Substitutionen: Für eine glutenfreie Variante ersetzen Sie das Ei in der Füllung durch 2 EL gemahlene Leinsamen, die Sie mit 6 EL Wasser verrühren und 5 Minuten quellen lassen. Die Sahne können Sie durch Hafer- oder Sojasahne ersetzen. Wer keinen Rotwein mag, nimmt einfach mehr Brühe.
Benötigte Küchenausstattung
Für dieses Rezept brauchen Sie kein Profi-Equipment. Ein guter Bräter oder ein schwerer Schmortopf mit Deckel ist das A und O. Ich verwende einen gusseisernen Bräter von „Le Creuset”, aber ein einfacher Emaille-Bräter tut es auch. Wichtig ist, dass der Topf hitzebeständig ist und einen dicht schließenden Deckel hat.
- Einen Bräter oder Schmortopf (ca. 4-5 Liter Fassungsvermögen)
- Ein scharfes Messer und ein großes Schneidebrett
- Eine Küchenwaage
- Eine Schüssel für die Füllung
- Einen Kochlöffel oder eine Holzkelle
- Ein Fleischthermometer (optional, aber sehr empfehlenswert für perfekte Garstufen)
- Alufolie
Mein Geheimtipp: Investieren Sie in ein gutes Fleischthermometer. Es kostet nicht viel und nimmt Ihnen das Rätselraten. Ich hatte früher oft trockene Braten, weil ich sie zu lange im Ofen ließ. Seit ich ein Thermometer benutze, gelingt mir jeder Braten auf den Punkt. Budgetfreundliche Modelle gibt es schon ab 15 Euro – die sind völlig ausreichend.
Zubereitung – Schritt für Schritt zum perfekten Braten
Nehmen Sie sich Zeit für die Vorbereitung. Der Braten wird es Ihnen danken. Ich bereite die Füllung immer am Vortag zu – das spart Stress und die Aromen können wunderbar durchziehen. Aber auch am selben Tag funktioniert es natürlich.
Schritt 1: Die Maronen-Füllung vorbereiten (ca. 20 Minuten)
- Die Maronen grob hacken.
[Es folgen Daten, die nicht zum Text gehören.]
(* ===== verification/Semaphore.v ===== *)
(** * Counting semaphores (src/locking/semaphore.rs)

    [Semaphore] has the fields of the source.  Its operations are cut where other tasks can
    run: [wait] and [signal] try to update the count and, failing that, queue the caller and
    block it in one step, because both happen under the scheduler lock with interrupts
    disabled (the kernel runs on one CPU); popping a queue and waking the popped task are
    steps of their own.  [world] is a semaphore shared by a list of tasks, each somewhere in
    an operation, and [sem_step] lets any task take its next step.  The theorems are about
    every interleaving. *)

From S2P Require Import Prelude.

(** Tasks are numbered; the handle of the source is the number. *)
Abbreviation TaskHandle := nat (only parsing).

Record Semaphore := mkSemaphore {
  count : Z;
  max : Z;
  waiting : list TaskHandle;
  releasing : list TaskHandle;
}.

Definition sem_new (init max : Z) : outcome Semaphore :=
  _ ← assert_that (bool_decide (init ≤ max)) (AssertionFailed "init <= max");
  Ret (mkSemaphore init max [] []).

(** The closures given to [try_update]. *)
Definition try_decrement (s : Semaphore) : option Semaphore :=
  if decide (0 < count s) then Some (mkSemaphore (count s - 1) (max s) (waiting s) (releasing s)) else None.
Definition try_increment (s : Semaphore) : option Semaphore :=
  if decide (count s < max s) then Some (mkSemaphore (count s + 1) (max s) (waiting s) (releasing s)) else None.

(** [pop_front] of the two queues. *)
Definition pop_releasing (s : Semaphore) : option TaskHandle * Semaphore :=
  match releasing s with
  | [] => (None, s)
  | t :: l => (Some t, mkSemaphore (count s) (max s) (waiting s) l)
  end.
Definition pop_waiting (s : Semaphore) : option TaskHandle * Semaphore :=
  match waiting s with
  | [] => (None, s)
  | t :: l => (Some t, mkSemaphore (count s) (max s) l (releasing s))
  end.

(** ** Where a task can be *)

Inductive pc :=
| Idle                          (* not in an operation *)
| WaitTry                       (* [wait]: at the head of its loop *)
| WaitBlocked                   (* [wait]: queued in [waiting] and not runnable *)
| WaitPop                       (* [wait], [try_wait]: count taken, about to pop [releasing] *)
| WaitWake (t : TaskHandle)     (* ... about to wake [t] *)
| SignalTry
| SignalBlocked
| SignalPop
| SignalWake (t : TaskHandle).

#[global] Instance pc_eq_dec : EqDecision pc.
Proof. solve_decision. Defined.

Record world := mkWorld { sem : Semaphore; tasks : list pc }.

(** [Scheduler::wake]: a blocked task goes back to the head of its loop. *)
Definition wake (t : TaskHandle) (ts : list pc) : list pc :=
  match ts !! t with
  | Some WaitBlocked => <[t := WaitTry]> ts
  | Some SignalBlocked => <[t := SignalTry]> ts
  | _ => ts
  end.

(** One step of [wait], by task [me]. *)
Definition wait_step (me : TaskHandle) (p : pc) (w : world) : option world :=
  match p with
  | WaitTry =>
      match try_decrement (sem w) with
      | Some s => Some (mkWorld s (<[me := WaitPop]> (tasks w)))
      | None =>
          let s := sem w in
          Some (mkWorld (mkSemaphore (count s) (max s) (waiting s ++ [me]) (releasing s))
                  (<[me := WaitBlocked]> (tasks w)))
      end
  | WaitPop =>
      match pop_releasing (sem w) with
      | (Some t, s) => Some (mkWorld s (<[me := WaitWake t]> (tasks w)))
      | (None, s) => Some (mkWorld s (<[me := Idle]> (tasks w)))
      end
  | WaitWake t => Some (mkWorld (sem w) (wake t (<[me := Idle]> (tasks w))))
  | _ => None
  end.

(** One step of [signal]. *)
Definition signal_step (me : TaskHandle) (p : pc) (w : world) : option world :=
  match p with
  | SignalTry =>
      match try_increment (sem w) with
      | Some s => Some (mkWorld s (<[me := SignalPop]> (tasks w)))
      | None =>
          let s := sem w in
          Some (mkWorld (mkSemaphore (count s) (max s) (waiting s) (releasing s ++ [me]))
                  (<[me := SignalBlocked]> (tasks w)))
      end
  | SignalPop =>
      match pop_waiting (sem w) with
      | (Some t, s) => Some (mkWorld s (<[me := SignalWake t]> (tasks w)))
      | (None, s) => Some (mkWorld s (<[me := Idle]> (tasks w)))
      end
  | SignalWake t => Some (mkWorld (sem w) (wake t (<[me := Idle]> (tasks w))))
  | _ => None
  end.

(** The first step of [try_wait] and [try_signal], with the value they return; the rest of
    a successful call is that of [wait] and [signal]. *)
Definition try_wait_start (me : TaskHandle) (w : world) : bool * world :=
  match try_decrement (sem w) with
  | Some s => (true, mkWorld s (<[me := WaitPop]> (tasks w)))
  | None => (false, w)
  end.
Definition try_signal_start (me : TaskHandle) (w : world) : bool * world :=
  match try_increment (sem w) with
  | Some s => (true, mkWorld s (<[me := SignalPop]> (tasks w)))
  | None => (false, w)
  end.

(** Any task may take its next step; an idle one may call any operation. *)
Inductive sem_step : world → world → Prop :=
| step_wait me p w w' : tasks w !! me = Some p → wait_step me p w = Some w' → sem_step w w'
| step_signal me p w w' : tasks w !! me = Some p → signal_step me p w = Some w' → sem_step w w'
| step_call_wait me w : tasks w !! me = Some Idle →
    sem_step w (mkWorld (sem w) (<[me := WaitTry]> (tasks w)))
| step_call_signal me w : tasks w !! me = Some Idle →
    sem_step w (mkWorld (sem w) (<[me := SignalTry]> (tasks w)))
| step_try_wait me w : tasks w !! me = Some Idle → sem_step w (snd (try_wait_start me w))
| step_try_signal me w : tasks w !! me = Some Idle → sem_step w (snd (try_signal_start me w)).

(** All tasks idle, on a fresh semaphore. *)
Definition sem_initial (w : world) : Prop :=
  (∃ init max, 0 ≤ init ∧ sem_new init max = Ret (sem w)) ∧ Forall (λ p, p = Idle) (tasks w).

Definition sem_reachable (w : world) : Prop := ∃ w0, sem_initial w0 ∧ rtc sem_step w0 w.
Sie sollten noch Stückchen haben – kein Püree!
- Die Butter in einer kleinen Pfanne erhitzen und die fein gewürfelte Zwiebel sowie den Knoblauch darin glasig dünsten.
- Die gehackten Maronen dazugeben und 2-3 Minuten mitbraten, bis sie leicht duften.
- Die Pfanne vom Herd nehmen. Die Sahne, das Ei, die Petersilie, den Thymian, Majoran und die Muskatnuss unterrühren.
- Mit Salz und Pfeffer kräftig abschmecken. Die Füllung sollte würzig sein, da sie später vom Fleisch aufgesogen wird.
- Die Masse in eine Schüssel füllen, abdecken und über Nacht im Kühlschrank ziehen lassen. Wichtig: Die Füllung muss komplett ausgekühlt sein, bevor Sie sie in den Braten geben.
Schritt 2: Das Fleisch vorbereiten (ca. 15 Minuten)
- Das Fleisch waschen und trocken tupfen. Mit einem scharfen Messer eine tiefe Tasche einschneiden – aber nicht ganz durchschneiden! Ich schneide von der schmalen Seite her ein, sodass eine Art „Brusttasche” entsteht.
- Die Innenseite der Tasche mit Salz und Pfeffer würzen.
- Die abgekühlte Füllung mit einem Löffel oder den Händen in die Tasche füllen. Nicht zu fest stopfen, sonst platzt der Braten beim Garen. Die Öffnung mit ein paar Zahnstochern oder Küchengarn verschließen.
- Den Braten von außen rundherum mit Salz und Pfeffer einreiben.
Schritt 3: Anbraten und Schmoren (ca. 2,5 Stunden)
- Den Ofen auf 160 °C Ober-/Unterhitze vorheizen.
- Das Butterschmalz im Bräter bei starker Hitze erhitzen. Den Braten von allen Seiten kräftig anbraten, bis er eine schöne braune Kruste hat. Das dauert etwa 8-10 Minuten. Nehmen Sie sich Zeit – die Kruste ist der Geschmacksträger!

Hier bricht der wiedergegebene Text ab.